--- How to complete this task ---
Set out exactly every line of the entries below, starting at the line that holds "apply Hun|]. by" and stopping after the line that holds "intros v. rewrite Hp. split.".

--- Data excerpts ---

(* ===== verification/VenueTheorems.v ===== *)
(** * The venue catalog: theorems

    The holiday algorithms against reference definitions, the holiday
    calendar, the well-formedness of every venue's rules, and what resolving a
    name means. *)

From S2P Require Import Prelude Dict Calendar CalendarFacts Schemas Venues.

(** ** Holiday algorithms *)

Theorem nth_weekday_spec y m wd n :
  1 <= m <= 12 → 0 <= wd < 7 → 1 <= n <= 4 →
  ∃ d, _nth_weekday y m wd n = Date y m d ∧ 7 * (n - 1) < d <= 7 * n ∧
       weekday (Date y m d) = wd.
Proof.
  intros Hm Hwd Hn. unfold _nth_weekday. set (off := (wd - weekday (Date y m 1)) mod 7).
  pose proof (Z.mod_pos_bound (wd - weekday (Date y m 1)) 7 eq_refl) as Hoff. fold off in Hoff.
  pose proof (days_in_month_bounds y m) as Hdim.
  assert (real_day (Date y m 1)) as Hreal by (split; cbn; lia).
  exists (1 + (off + 7 * (n - 1))).
  pose proof (add_days_in_month y m 1 (off + 7 * (n - 1)) Hm ltac:(lia)) as He.
  split_and!; [done|lia|lia|].
  rewrite <- He, weekday_add by done.
  replace (weekday (Date y m 1) + (off + 7 * (n - 1)))
    with (weekday (Date y m 1) + off + (n - 1) * 7) by lia.
  rewrite Z_mod_plus_full. subst off. rewrite Zplus_mod_idemp_r.
  replace (weekday (Date y m 1) + (wd - weekday (Date y m 1))) with wd by lia.
  apply Z.mod_small. lia.
Qed.

Theorem victoria_day_spec y :
  ∃ d, _victoria_day y = Date y 5 d ∧ 18 <= d <= 24 ∧ weekday (Date y 5 d) = _MONDAY.
Proof.
  unfold _victoria_day. pose proof (weekday_bounds (Date y 5 24)) as Hw.
  set (w := weekday (Date y 5 24)) in *.
  assert (real_day (Date y 5 24)) as Hreal by (split; cbn; lia).
  pose proof (add_days_in_month y 5 24 (- w) ltac:(lia)) as He.
  change (days_in_month y 5) with 31 in He. specialize (He ltac:(lia)).
  exists (24 + - w). split_and!; [done|lia|lia|].
  rewrite <- He, weekday_add by done. fold w. by replace (w + - w) with 0 by lia.
Qed.

(** Easter by the Gregorian calendar reform: the Sunday after the ecclesiastical
    full moon, from the golden number and the epact. *)
Definition paschal_full_moon (y : Z) : date :=
  let golden := y mod 19 + 1 in
  let century := y / 100 + 1 in
  let dropped_leap_years := 3 * century / 4 - 12 in
  let moon_correction := (8 * century + 5) / 25 - 5 in
  let epact := (11 * golden + 20 + moon_correction - dropped_leap_years) mod 30 in
  let epact := if ((epact =? 25) && (11 <? golden)) || (epact =? 24) then epact + 1 else epact in
  let n := 44 - epact in
  let n := if n <? 21 then n + 30 else n in
  add_days (Date y 3 1) (n - 1).

Definition sunday_after (d : date) : date := add_days d (7 - (weekday d + 1) mod 7).

Definition easter_agrees (y : Z) : bool :=
  date_eqb (_easter_sunday y) (sunday_after (paschal_full_moon y)).

Lemma easter_checked : all_from easter_agrees 1583 (Z.to_nat 8417) = true.
Proof. vm_compute. reflexivity. Qed.

Lemma easter_agreed y : 1583 <= y <= 9999 → _easter_sunday y = sunday_after (paschal_full_moon y).
Proof.
  intros Hy. apply date_eqb_spec. change (easter_agrees y = true).
  apply (all_from_Z easter_agrees 1583 8417); [exact easter_checked|lia].
Qed.

(** Easter Sunday is the Sunday after the ecclesiastical full moon,
    for every year of the Gregorian calendar a date can name; Victoria Day and
    the movable Mondays and Sundays are the weekday they are named for, in the
    right week of their month. *)
Theorem holiday_algorithms_spec :
  (∀ y, 1583 <= y <= 9999 → _easter_sunday y = sunday_after (paschal_full_moon y)) ∧
  (∀ y m wd n, 1 <= m <= 12 → 0 <= wd < 7 → 1 <= n <= 4 →
     ∃ d, _nth_weekday y m wd n = Date y m d ∧ 7 * (n - 1) < d <= 7 * n ∧
          weekday (Date y m d) = wd) ∧
  (∀ y, ∃ d, _victoria_day y = Date y 5 d ∧ 18 <= d <= 24 ∧ weekday (Date y 5 d) = _MONDAY).
Proof.
  split_and!; [exact easter_agreed|exact nth_weekday_spec|exact victoria_day_spec].
Qed.

(** ** The holiday calendar *)

Definition all_holidays : list (date * string) := SUPPORTED_YEARS ≫= holiday_days.

Definition disjointb (X Y : gset string) : bool :=
  forallb (λ x, negb (bool_decide (x ∈ Y))) (elements X).

Lemma disjointb_spec X Y : disjointb X Y = true → X ## Y.
Proof.
  unfold disjointb. rewrite forallb_forall. intros H x Hx Hy.
  specialize (H x). rewrite negb_true_iff, bool_decide_eq_false in H.
  by apply H; [apply list_elem_of_In, elem_of_elements|].
Qed.

Definition holidays_checked : bool :=
  forallb (λ y, forallb (λ dn, valid_date dn.1 && (year dn.1 =? y)) (holiday_days y)) SUPPORTED_YEARS.

Lemma holidays_checked_ok : holidays_checked = true.
Proof. vm_compute. reflexivity. Qed.

Lemma holiday_days_valid y d name :
  y ∈ SUPPORTED_YEARS → (d, name) ∈ holiday_days y → valid_date d = true ∧ year d = y.
Proof.
  intros Hy Hd. pose proof holidays_checked_ok as H. unfold holidays_checked in H.
  rewrite forallb_forall in H. specialize (H y (proj1 (list_elem_of_In _ _) Hy)).
  rewrite forallb_forall in H. specialize (H (d, name) (proj1 (list_elem_of_In _ _) Hd)).
  cbn [fst snd] in H. by rewrite andb_true_iff, Z.eqb_eq in H.
Qed.

Lemma calendar_items : items HOLIDAY_CALENDAR = (λ dn, (isoformat dn.1, dn.2)) <$> all_holidays.
Proof. apply (bool_decide_eq_true_1 _). vm_compute. reflexivity. Qed.

Lemma calendar_nodup : NoDup (items HOLIDAY_CALENDAR).*1.
Proof. apply (bool_decide_eq_true_1 _). vm_compute. reflexivity. Qed.

Lemma closures_disjoint :
  STATUTORY_CLOSURES ## COMMON_SELLOUT_DATES ∧ RECREATION_CLOSURES ## RECREATION_SELLOUT_DATES.
Proof. split; apply disjointb_spec; vm_compute; reflexivity. Qed.

#[local] Opaque HOLIDAY_CALENDAR SUPPORTED_YEARS holiday_days valid_date isoformat.

(** [holiday_name] knows exactly the holidays of the supported
    years: a representable day has a name iff it is one of the dates
    [_holidays_for] computes for its year, no two holidays fall on one day, and
    no holiday is both a closure and a sell-out. *)
Theorem holiday_calendar_spec d name (Hd : valid_date d = true) :
  (holiday_name d = Some name ↔ year d ∈ SUPPORTED_YEARS ∧ (d, name) ∈ holiday_days (year d)) ∧
  STATUTORY_CLOSURES ## COMMON_SELLOUT_DATES ∧ RECREATION_CLOSURES ## RECREATION_SELLOUT_DATES.
Proof.
  split; [|exact closures_disjoint].
  unfold holiday_name, lookup, dict_lookup. pose proof calendar_nodup as Hnd.
  rewrite calendar_items in Hnd |- *. split.
  - intros He%alist_get_elem. apply list_elem_of_fmap in He as ([d' n'] & [= Hiso ->] & Hall).
    apply list_elem_of_bind in Hall as (y & Hdn & Hyin).
    destruct (holiday_days_valid _ _ _ Hyin Hdn) as [Hv <-].
    apply isoformat_inj in Hiso as ->; [split; assumption|assumption|assumption].
  - intros [Hyin Hdn]. apply alist_elem_get; [exact Hnd|].
    apply list_elem_of_fmap. exists (d, name). split; [reflexivity|].
    apply list_elem_of_bind. exists (year d). split; assumption.
Qed.

Lemma holiday_calendar_spec_witness :
  valid_date (Date 2026 4 5) = true ∧
  (holiday_name (Date 2026 4 5) = Some "Easter Sunday"%string ↔
   2026 ∈ SUPPORTED_YEARS ∧ (Date 2026 4 5, "Easter Sunday"%string) ∈ holiday_days 2026).
Proof.
  split; [reflexivity|].
  exact (proj1 (holiday_calendar_spec (Date 2026 4 5) "Easter Sunday" eq_refl)).
Defined.

(** ** Resolving a name *)

Lemma exact_matches_spec l q v : v ∈ exact_matches l q ↔ v ∈ l ∧ q ∈ _venue_keys v.
Proof.
  unfold exact_matches. rewrite list_elem_of_In, filter_In, <- list_elem_of_In.
  by rewrite bool_decide_eq_true.
Qed.

Definition covers (tokens : gset string) (v : Venue) : Prop :=
  ∃ key, key ∈ ve_name v :: ve_aliases v ∧ tokens ⊆ _match_tokens key.

Lemma partial_matches_spec l tokens v : v ∈ partial_matches l tokens ↔ v ∈ l ∧ covers tokens v.
Proof.
  unfold partial_matches, covers. rewrite list_elem_of_In, filter_In, <- list_elem_of_In.
  rewrite existsb_exists. setoid_rewrite bool_decide_eq_true. by setoid_rewrite <- list_elem_of_In.
Qed.

(** The name or an alias of the venue; some of their words. *)
Definition names (s : string) (v : Venue) : Prop :=
  _normalize s ≠ "" ∧ _normalize s ∈ _venue_keys v.
Definition suggests (s : string) (v : Venue) : Prop :=
  _match_tokens s ≠ ∅ ∧ covers (_match_tokens s) v.

Lemma nonempty_spec s : nonempty s = true ↔ s ≠ "".
Proof. destruct s; cbn; split; done. Qed.

Lemma match_tokens_empty s : _normalize s = "" → _match_tokens s = ∅.
Proof. unfold _match_tokens. intros ->. set_solver. Qed.

(** The outcome of a resolution over a catalog, by the venues it names. *)
Definition resolution_ok (catalog : list Venue) (s : string) (r : VenueResolution) : Prop :=
  let unnamed := ∀ v, v ∈ catalog → ¬ names s v in
  match vr_status r with
  | RESOLVED =>
      ∃ v, vr_venue r = Some v ∧ vr_candidates r = [v] ∧ v ∈ catalog ∧
        ((names s v ∧ ∀ v', v' ∈ catalog → names s v' → v' = v) ∨
         (unnamed ∧ suggests s v ∧ ∀ v', v' ∈ catalog → suggests s v' → v' = v))
  | AMBIGUOUS =>
      vr_venue r = None ∧ (2 <= length (vr_candidates r))%nat ∧
      ∀ v, v ∈ vr_candidates r ↔ v ∈ catalog ∧ (names s v ∨ unnamed ∧ suggests s v)
  | VR_UNKNOWN => vr_venue r = None ∧ ∀ v, v ∈ catalog → ¬ names s v ∧ ¬ suggests s v
  end.

#[local] Opaque _normalize _match_tokens VENUE_CATALOG.

Lemma resolve_venue_ok s : resolution_ok VENUE_CATALOG s (resolve_venue s).
Proof.
  unfold resolve_venue. destruct (nonempty (_normalize s)) eqn:Hne; cbn [negb].
  2: { cbn. split; [done|]. intros v Hv.
       assert (_normalize s = "") as He by (destruct (_normalize s); done).
       split; [by intros [? _]|intros [Ht _]]. by apply Ht, match_tokens_empty. }
  apply nonempty_spec in Hne.
  pose proof (exact_matches_spec VENUE_CATALOG (_normalize s)) as Hex.
  destruct (exact_matches VENUE_CATALOG (_normalize s)) as [|v1 [|v2 l]].
  - assert (∀ v, v ∈ VENUE_CATALOG → ¬ names s v) as Hun.
    { intros v Hv [_ Hk]. by apply (not_elem_of_nil v), Hex. }
    destruct (decide (_match_tokens s = ∅)) as [He|Hne'].
    { cbn. split; [done|]. intros v Hv. split; [by apply Hun|]. by intros [? _]. }
    pose proof (partial_matches_spec VENUE_CATALOG (_match_tokens s)) as Hp.
    destruct (partial_matches VENUE_CATALOG (_match_tokens s)) as [|v1 [|v2 l]].
    + cbn. split; [done|]. intros v Hv. split; [by apply Hun|]. intros [_ Hc].
      by apply (not_elem_of_nil v), Hp.
    + cbn. exists v1. destruct (proj1 (Hp v1) ltac:(set_solver)) as [Hin Hc].
      split_and!; try done. right. split_and!; [done|done|].
      intros v' Hv' [_ Hc']. apply list_elem_of_singleton, Hp. done.
    + cbn [resolution_ok vr_status vr_venue vr_candidates length]. split_and!; [done|lia|].
      intros v. rewrite Hp. split.
      * intros [Hv Hc]. split; [done|]. right. done.
      * intros [Hv [Hn|[_ [_ Hc]]]]; [by destruct (Hun v Hv)|done].
  - cbn. exists v1. destruct (proj1 (Hex v1) ltac:(set_solver)) as [Hin Hk].
    split_and!; try done. left. split; [done|].
    intros v' Hv' [_ Hk']. apply list_elem_of_singleton, Hex. done.
  - cbn [resolution_ok vr_status vr_venue vr_candidates length]. split_and!; [done|lia|].
    intros v. rewrite Hex. split.
    + intros [Hv Hk]. split; [done|]. by left.
    + intros [Hv [[_ Hk]|[Hun _]]]; [done|].
      destruct (proj1 (Hex v1) ltac:(set_solver)) as [Hin Hk1]. by destruct (Hun v1 Hin).
Qed.

#[local] Transparent _normalize VENUE_CATALOG.

Lemma keys_checked :
  forallb (λ v, forallb (λ key, nonempty key
      && match exact_matches VENUE_CATALOG key with [_] => true | _ => false end) (_venue_keys v))
    VENUE_CATALOG = true.
Proof. vm_compute. reflexivity. Qed.

Lemma names_checked :
  forallb (λ v, len_ok 1 60 (ve_name v) && String.eqb (strip (ve_name v)) (ve_name v)) VENUE_CATALOG = true.
Proof. vm_compute. reflexivity. Qed.

#[local] Opaque _normalize VENUE_CATALOG.

Lemma catalog_name v :
  v ∈ VENUE_CATALOG → len_ok 1 60 (ve_name v) = true ∧ strip (ve_name v) = ve_name v.
Proof.
  intros Hv. pose proof names_checked as H. rewrite forallb_forall in H.
  specialize (H v (proj1 (list_elem_of_In _ _) Hv)).
  by rewrite andb_true_iff, String.eqb_eq in H.
Qed.

Lemma resolve_key s v :
  v ∈ VENUE_CATALOG → _normalize s ∈ _venue_keys v → resolve_venue s = MkResolution RESOLVED (Some v) [v].
Proof.
  intros Hv Hk. pose proof keys_checked as H. rewrite forallb_forall in H.
  specialize (H v (proj1 (list_elem_of_In _ _) Hv)). rewrite forallb_forall in H.
  specialize (H _ (proj1 (list_elem_of_In _ _) Hk)). apply andb_true_iff in H as [Hne Hone].
  unfold resolve_venue. rewrite Hne. cbn [negb].
  assert (v ∈ exact_matches VENUE_CATALOG (_normalize s)) as Hin by by apply exact_matches_spec.
  destruct (exact_matches VENUE_CATALOG (_normalize s)) as [|v1 [|v2 l]]; try done.
  by apply list_elem_of_singleton in Hin as ->.
Qed.

(** Resolving a venue name finds exactly one venue or says why
    not: a resolved venue is the only one the text names, or, when it names
    none, the only one it suggests; an ambiguous result lists all the venues
    it names or suggests, at least two; an unknown name neither names nor
    suggests any. Text that normalises to the name or an alias of a catalog
    venue always resolves to that venue. *)
Theorem resolve_venue_spec s :
  resolution_ok VENUE_CATALOG s (resolve_venue s) ∧
  ∀ v key, v ∈ VENUE_CATALOG → key ∈ ve_name v :: ve_aliases v → _normalize s = _normalize key →
    resolve_venue s = MkResolution RESOLVED (Some v) [v].
Proof.
  split; [apply resolve_venue_ok|]. intros v key Hv Hkey He.
  apply resolve_key; [done|]. rewrite He. unfold _venue_keys.
  apply elem_of_cons in Hkey as [->|Hkey]; [by left|]. right.
  rewrite list_elem_of_In, in_map_iff. exists key. by rewrite <- list_elem_of_In.
Qed.

#[local] Transparent _normalize _match_tokens VENUE_CATALOG HOLIDAY_CALENDAR SUPPORTED_YEARS holiday_days valid_date isoformat.

Example ambiguous_steak_house :
  ve_name <$> vr_candidates (resolve_venue "steak house")
    = ["The Charcoal Steak House"; "Golf's Steak House"]%string.
Proof. vm_compute. reflexivity. Qed.

Example resolves_case_and_punctuation :
  ve_name <$> vr_venue (resolve_venue "  the BAUER, kitchen! ") = Some "The Bauer Kitchen"%string.
Proof. vm_compute. reflexivity. Qed.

---

--- Answer box ---
    { cbn. split; [done|]. intros v Hv. split; [by apply Hun|]. by intros [? _]. }
    pose proof (partial_matches_spec VENUE_CATALOG (_match_tokens s)) as Hp.
    destruct (partial_matches VENUE_CATALOG (_match_tokens s)) as [|v1 [|v2 l]].
    + cbn. split; [done|]. intros v Hv. split; [by apply Hun|]. intros [_ Hc].
      by apply (not_elem_of_nil v), Hp.
    + cbn. exists v1. destruct (proj1 (Hp v1) ltac:(set_solver)) as [Hin Hc].
      split_and!; try done. right. split_and!; [done|done|].
      intros v' Hv' [_ Hc']. apply list_elem_of_singleton, Hp. done.
    + cbn [resolution_ok vr_status vr_venue vr_candidates length]. split_and!; [done|lia|].
      intros v. rewrite Hp. split.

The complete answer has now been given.